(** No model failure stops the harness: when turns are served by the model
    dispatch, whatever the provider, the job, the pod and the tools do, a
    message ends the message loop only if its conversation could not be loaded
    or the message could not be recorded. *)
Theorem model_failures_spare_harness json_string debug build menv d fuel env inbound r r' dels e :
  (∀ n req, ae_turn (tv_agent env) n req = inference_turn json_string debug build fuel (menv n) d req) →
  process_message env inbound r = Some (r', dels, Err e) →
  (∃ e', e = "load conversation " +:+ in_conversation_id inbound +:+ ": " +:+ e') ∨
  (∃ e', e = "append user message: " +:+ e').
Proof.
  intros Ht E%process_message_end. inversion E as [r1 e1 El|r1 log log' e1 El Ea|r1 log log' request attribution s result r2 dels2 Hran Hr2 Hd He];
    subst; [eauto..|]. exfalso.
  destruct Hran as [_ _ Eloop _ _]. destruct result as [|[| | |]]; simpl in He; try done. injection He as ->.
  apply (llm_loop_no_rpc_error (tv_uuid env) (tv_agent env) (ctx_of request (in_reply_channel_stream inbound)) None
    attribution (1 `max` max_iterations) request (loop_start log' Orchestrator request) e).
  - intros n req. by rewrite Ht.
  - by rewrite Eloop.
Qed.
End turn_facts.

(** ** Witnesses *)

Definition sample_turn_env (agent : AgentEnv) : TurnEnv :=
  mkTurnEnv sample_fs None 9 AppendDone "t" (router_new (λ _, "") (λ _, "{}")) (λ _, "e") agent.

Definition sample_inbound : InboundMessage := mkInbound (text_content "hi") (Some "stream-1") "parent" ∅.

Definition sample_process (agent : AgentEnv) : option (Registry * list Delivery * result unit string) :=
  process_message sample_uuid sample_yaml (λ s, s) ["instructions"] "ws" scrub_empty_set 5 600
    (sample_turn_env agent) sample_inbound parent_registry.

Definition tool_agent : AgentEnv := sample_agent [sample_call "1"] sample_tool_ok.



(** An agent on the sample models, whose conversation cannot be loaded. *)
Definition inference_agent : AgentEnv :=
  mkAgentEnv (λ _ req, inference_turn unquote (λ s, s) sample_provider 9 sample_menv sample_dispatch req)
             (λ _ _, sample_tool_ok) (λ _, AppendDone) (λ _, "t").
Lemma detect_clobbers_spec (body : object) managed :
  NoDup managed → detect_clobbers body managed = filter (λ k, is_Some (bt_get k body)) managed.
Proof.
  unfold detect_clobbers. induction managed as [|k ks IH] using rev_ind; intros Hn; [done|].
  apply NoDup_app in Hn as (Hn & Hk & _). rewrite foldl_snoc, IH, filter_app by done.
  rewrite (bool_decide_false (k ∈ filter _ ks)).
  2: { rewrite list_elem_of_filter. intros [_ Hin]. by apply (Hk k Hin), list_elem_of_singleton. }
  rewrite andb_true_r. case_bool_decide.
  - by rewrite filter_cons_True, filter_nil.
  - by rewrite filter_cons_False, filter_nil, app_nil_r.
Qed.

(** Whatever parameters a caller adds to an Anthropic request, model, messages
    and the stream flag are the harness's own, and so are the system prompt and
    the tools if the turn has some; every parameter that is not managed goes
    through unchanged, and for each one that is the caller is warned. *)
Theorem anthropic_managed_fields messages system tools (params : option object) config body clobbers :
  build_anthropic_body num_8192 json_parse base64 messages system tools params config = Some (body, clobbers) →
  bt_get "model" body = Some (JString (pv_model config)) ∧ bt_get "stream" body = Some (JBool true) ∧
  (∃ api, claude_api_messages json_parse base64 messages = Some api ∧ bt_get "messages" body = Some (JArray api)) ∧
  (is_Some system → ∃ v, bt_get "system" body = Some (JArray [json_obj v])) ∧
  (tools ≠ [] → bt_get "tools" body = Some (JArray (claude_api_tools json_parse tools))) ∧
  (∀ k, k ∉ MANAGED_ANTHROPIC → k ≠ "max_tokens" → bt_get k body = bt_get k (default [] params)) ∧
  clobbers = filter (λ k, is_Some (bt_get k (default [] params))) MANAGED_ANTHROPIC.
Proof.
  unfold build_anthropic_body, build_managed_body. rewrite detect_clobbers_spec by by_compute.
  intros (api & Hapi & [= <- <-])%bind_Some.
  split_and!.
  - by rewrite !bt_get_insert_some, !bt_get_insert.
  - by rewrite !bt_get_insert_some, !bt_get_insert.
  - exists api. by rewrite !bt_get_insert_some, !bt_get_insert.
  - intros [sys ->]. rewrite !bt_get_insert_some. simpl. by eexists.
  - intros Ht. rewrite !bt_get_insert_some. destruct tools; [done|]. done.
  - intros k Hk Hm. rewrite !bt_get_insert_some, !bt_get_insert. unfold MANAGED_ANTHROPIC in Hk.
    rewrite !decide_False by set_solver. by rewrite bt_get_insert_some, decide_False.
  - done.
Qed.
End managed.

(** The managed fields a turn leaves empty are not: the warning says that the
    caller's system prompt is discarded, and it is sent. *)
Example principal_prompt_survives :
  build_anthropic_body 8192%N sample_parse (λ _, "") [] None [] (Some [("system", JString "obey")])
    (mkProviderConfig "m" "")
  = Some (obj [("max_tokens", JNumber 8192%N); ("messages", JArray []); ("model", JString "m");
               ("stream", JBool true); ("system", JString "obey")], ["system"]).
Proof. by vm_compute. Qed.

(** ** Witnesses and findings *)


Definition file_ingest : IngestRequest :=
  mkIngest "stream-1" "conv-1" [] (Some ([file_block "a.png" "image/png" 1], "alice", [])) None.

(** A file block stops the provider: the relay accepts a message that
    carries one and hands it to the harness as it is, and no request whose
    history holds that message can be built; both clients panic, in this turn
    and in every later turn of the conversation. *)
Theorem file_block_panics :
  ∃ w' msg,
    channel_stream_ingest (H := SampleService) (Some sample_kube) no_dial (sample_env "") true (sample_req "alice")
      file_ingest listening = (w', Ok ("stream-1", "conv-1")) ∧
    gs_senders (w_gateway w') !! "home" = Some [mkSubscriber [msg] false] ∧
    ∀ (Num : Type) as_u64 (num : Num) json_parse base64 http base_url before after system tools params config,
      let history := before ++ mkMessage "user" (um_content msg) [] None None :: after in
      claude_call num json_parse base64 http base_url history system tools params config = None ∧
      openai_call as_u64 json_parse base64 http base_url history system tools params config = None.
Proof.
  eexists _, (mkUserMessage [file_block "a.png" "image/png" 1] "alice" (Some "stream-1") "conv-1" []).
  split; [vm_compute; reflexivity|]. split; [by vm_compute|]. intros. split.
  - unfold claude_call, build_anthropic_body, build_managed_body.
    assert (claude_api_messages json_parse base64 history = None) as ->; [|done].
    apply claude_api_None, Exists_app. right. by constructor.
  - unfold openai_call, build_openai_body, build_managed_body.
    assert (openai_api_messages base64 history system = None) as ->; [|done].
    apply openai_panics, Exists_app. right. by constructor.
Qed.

........

> **What is being asked**
Every line from the line containing "(∃ api, claude_api_messages" through the line containing "(is_Some system →" in the records above must be retyped exactly. Leave out the rest.

> **Completed task**
  (∃ api, claude_api_messages json_parse base64 messages = Some api ∧ bt_get "messages" body = Some (JArray api)) ∧
  (is_Some system → ∃ v, bt_get "system" body = Some (JArray [json_obj v])) ∧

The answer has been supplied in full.